En cas d'urgence: Police: 117 | Ambulance: 144

Violences psychologiques et garde d’enfant

17 août 2023 – Em…

Bonjour,

quels sont les moyens d’action (civils, pénaux) si on est victime de violence psychologique et verbale?

C’est mon cas, avec de la pression économique (pression sur mon taux de travail). Et quelques objets cassés par l’auteur des violences…. Et puis ume gifle qui a fait chuter notre emfant….. Actuellement je vis (encore) avec mon conjoint, auteur des violences mais je ne sais pas encore comment m’en sortir. Pour ce qui est de la garde de l’enfant eu avec l’auteur des violences, quels sont les chances d’obtenir une garde exclusive si je quitte mon conjoint?

Je ne me vois pas quitter mon conjoint et ne pas savoir ce que vit mon jeune enfant s’il est parfois gardé par son père…. Merci de votre aide.

Notre réponse

 Bonjour,

Nous vous remercions pour votre message. Vous nous demandez des renseignements autour de vos droits et devoirs s’agissant de votre enfant alors que vous subissez des violences physiques, psychologiques et économiques de la part de son père.

Votre message ne nous dit pas si vous êtes mariée ou si vous vivez en concubinage. Quoiqu’il en soit et étant donné les violences vécues, vous seriez en droit de demander une séparation unilatérale. Elle peut être demandée au Tribunal civil de votre arrondissement lorsque la vie commune n’est plus possible pour des questions de violences, de consommations et/ou de maladie psychique. Cette demande peut être faite via un formulaire en ligne, ce sont les mesures de protections de l’union conjugale. Lors de cette séparation unilatérale provisoire, le / la Juge devra statuer sur qui des conjoints peut rester dans l’appartement commun, qui a la garde de l’enfant et envisager les droits de visite du parent non gardien.

Les moments de séparation pouvant être des moments de regain de violences, nous vous conseillerions vivement de vous mettre en protection auprès de tierces personnes si cela est possible ou en foyer si aucune autre solution n’est envisageable. Dans le canton de Vaud, le Centre Malley Prairie peut accueillir les femmes et les enfants confrontés à des violences domestiques. Vous pouvez les joindre au numéro suivant : (021) 620-76-76. Ce centre propose du reste également des consultations en ambulatoire dans différents lieux du canton de Vaud.

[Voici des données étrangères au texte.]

(** * Route Finder: the planner session of MapComponent

    A shallow embedding of the route-planning logic of
    [src/Components/MapComponent.js] (the hook-based component built on
    [useRoutePlanner]) and of the flat component that keeps one [useState]
    cell per field, together with the properties of the session state
    machine: guards of the route fetch, conversion of the directions
    response, candidate selection, reset, address search, and the
    agreement of the two components. *)

From Stdlib Require Import ZArith QArith Qabs Lia SpecFloat Ascii String DecimalString.
From Stdlib Require Import DecimalPos DecimalN.
From stdpp Require Import base option list strings.

Local Open Scope Z_scope.
Local Open Scope string_scope.
Local Open Scope list_scope.

(** ** JavaScript numbers

    A JS number is an IEEE 754 binary64 value.  [spec_float] holds the sign,
    the integer significand and the binary exponent, so that the finite
    value [S754_finite s m e] is [(-1)^s * m * 2^e]. *)

Module Num.

Definition number := spec_float.

Definition prec : Z := 53.
Definition emax : Z := 1024.

(** The number denoted by an integer literal. *)
Definition of_Z (z : Z) : number := binary_normalize prec emax z 0 false.

(** [x / y] *)
Definition div (x y : number) : number := SFdiv prec emax x y.

(** The magnitude [m * 2^e] of a finite number, as a rational. *)
Definition magnitude (x : number) : Q :=
  match x with
  | S754_finite _ m (Zneg p) => Z.pos m # 2 ^ p
  | S754_finite _ m e => inject_Z (Z.pos m * 2 ^ e)
  | _ => 0%Q
  end.

(** Decimal digits of a non-negative integer; ["0"] for zero. *)
Definition digits (n : Z) : string :=
  NilZero.string_of_uint (N.to_uint (Z.to_N n)).

(** The integer [n] for which [n / 100 - m * 2^e] is as close to zero as
    possible, the larger one when there are two (step 10.a of
    Number.prototype.toFixed with [f = 2]). *)
Definition nearest_hundredths (m : positive) (e : Z) : Z :=
  match e with
  | Z0 => 100 * Z.pos m
  | Zpos p => 100 * Z.pos m * 2 ^ Z.pos p
  | Zneg p => (200 * Z.pos m + 2 ^ Z.pos p) / 2 ^ (Z.pos p + 1)
  end.
(** Initialisation is idempotent: a second run after one that returned
    does nothing. *)
Lemma init_twice (st st' : state W) :
  load_contract B ->
  initialize_demo_session B st = (Return tt, st') ->
  initialize_demo_session B st' = (Return tt, st').
Proof.
  intros Hct Hrun. apply init_noop.
  pose proof (init_establishes Hct st I) as Hi. by rewrite Hrun in Hi.
Qed.

End Init.

End InitFacts.

(** ** The sidebar and [main] *)

Module ControllerFacts.
Import Segmenter Script App Assertions ScriptFacts InitFacts.

Section Invariant.
Context {W : Type} `{CaseMap} (B : backend W) (clicked : option button).

Variable J : gmap string pyval -> list call -> Prop.

Local Abbreviation inv := (Assertions.inv (W := W) J).

(** The invariant allows the calls that neither create nor load a
    conversation. *)
Hypothesis J_call :
  forall s cs c, is_transition_call c = false -> J s cs -> J s (cs ++ [c]).

(** It allows what [load_conversation] does, however it ends, when the
    click was on the button of a roster entry that is not current. *)
Hypothesis J_load :
  forall tid td app s cs w l cur,
    clicked = Some (BtnThread tid) ->
    s !! "thread_ids" = Some (VList l) ->
    VThread td ∈ l -> thread_id td = tid ->
    s !! "current_thread_id" = Some cur -> eq_str tid cur = false ->
    J s cs ->
    J (fst (snd (load_conversation B tid app s w)))
      (cs ++ [CLoadConversation tid]).

Lemma inv_widget_blind : widget_blind inv.
Proof. by intros st ws. Qed.

(** A button gives its value to what follows; the widgets drawn are all
    it changes. *)
Lemma button_bind {A} (b : button) (d : bool) (k : bool -> M W A)
  (P : state W -> Prop) Q E :
  widget_blind P ->
  hoare P (k (negb d && bool_decide (clicked = Some b))) Q E ->
  (forall st, P st -> E (DuplicateWidgetID b) st) ->
  hoare P (st_button clicked b d ≫= k) Q E.
Proof.
  intros HP Hk HE st Hst. unfold mbind, M_bind, st_button.
  destruct (bool_decide (b ∈ widgets st)); [by apply HE|].
  apply Hk. by apply (HP st).
Qed.

Lemma keeps_episodic :
  keeps inv (display_episodic_learning_section B clicked).
Proof.
  unfold display_episodic_learning_section.
  apply button_bind; [apply inv_widget_blind| |done].
  eapply hoare_bind with (Q := fun _ => inv).
  { apply hoare_when; [intros _; by apply hoare_raise|done]. }
  intros _. eapply hoare_bind with (Q := fun _ => inv).
  { by apply hoare_has_key. }
  intros present. apply hoare_when; [intros _|done].
  eapply hoare_bind with (Q := fun _ => inv).
  { apply hoare_stateless, stateless_getattr. }
  intros o. apply hoare_when; [intros _|done].
  apply hoare_try_pass.
  destruct o; try (by apply hoare_raise).
  apply hoare_extern; intros st w ? Hst; by apply J_call.
Qed.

Les consultations sont gratuites et confidentielles. Les professionnel-le-s seront à votre écoute et sauront vous donner des conseils avisés.

Nous comprenons votre peur à l’idée de vous séparer du père de votre enfant et de ne pas savoir ce que votre enfant pourrait vivre comme violences de sa part.

A cet égard, nous n’avons pas compris si votre enfant ou vous qui aviez réceptionné la gifle de votre conjoint, faisant chuter votre enfant. Quoiqu’il en soit, la violence est interdite par la loi et vous seriez en droit d’appeler la police au 117 au prochain épisode de violence subie. Il faut savoir que certains actes comme la violence physique mais aussi les menaces sont poursuivies d’office sur le plan pénal. Cela voudrait dire que si la police devait intervenir dans votre foyer, une procédure pénale serait automatiquement engagée. La police serait également en droit d’expulser votre conjoint de l’appartement, ceci jusqu’à une audience de validation de la mesure d’expulsion par un-e Juge. C’est une mesure de protection pour les personnes qui sont victimes. Lors de cette expulsion, votre conjoint aurait l’interdiction d’entrer en contact avec vous et votre enfant jusqu’à l’audience où vous pourriez prendre la décision de séparation unilatérale.

Pour davantage de renseignements sur les moyens d’actions au pénal, vous pouvez joindre un centre d’aide aux victimes d’infractions, un centre LAVI. Pour le canton de Vaud, il faut composer le (021) 631-03-00.

Le service protection des mineurs (DGEJ) peut aussi répondre à vos questions autour des droits et devoirs du père de votre enfant. Vous pouvez également les appeler de manière anonyme si cela est plus confortable pour vous à ce stade. Lorsqu’un parent craint que les droits de visite ne soient pas conformes au bon développement d’un enfant et que certaines violences sont présentes, un droit de visite dans un lieu médiatisé peut aussi être organisé.

Pour finir, nous vous suggérons également de pouvoir vous confier à la / au pédiatre de votre enfant qui sera sans doute aussi de bons conseils.

Nous espérons avoir pu vous donner quelques pistes de réflexion et restons bien entendu à votre entière disposition.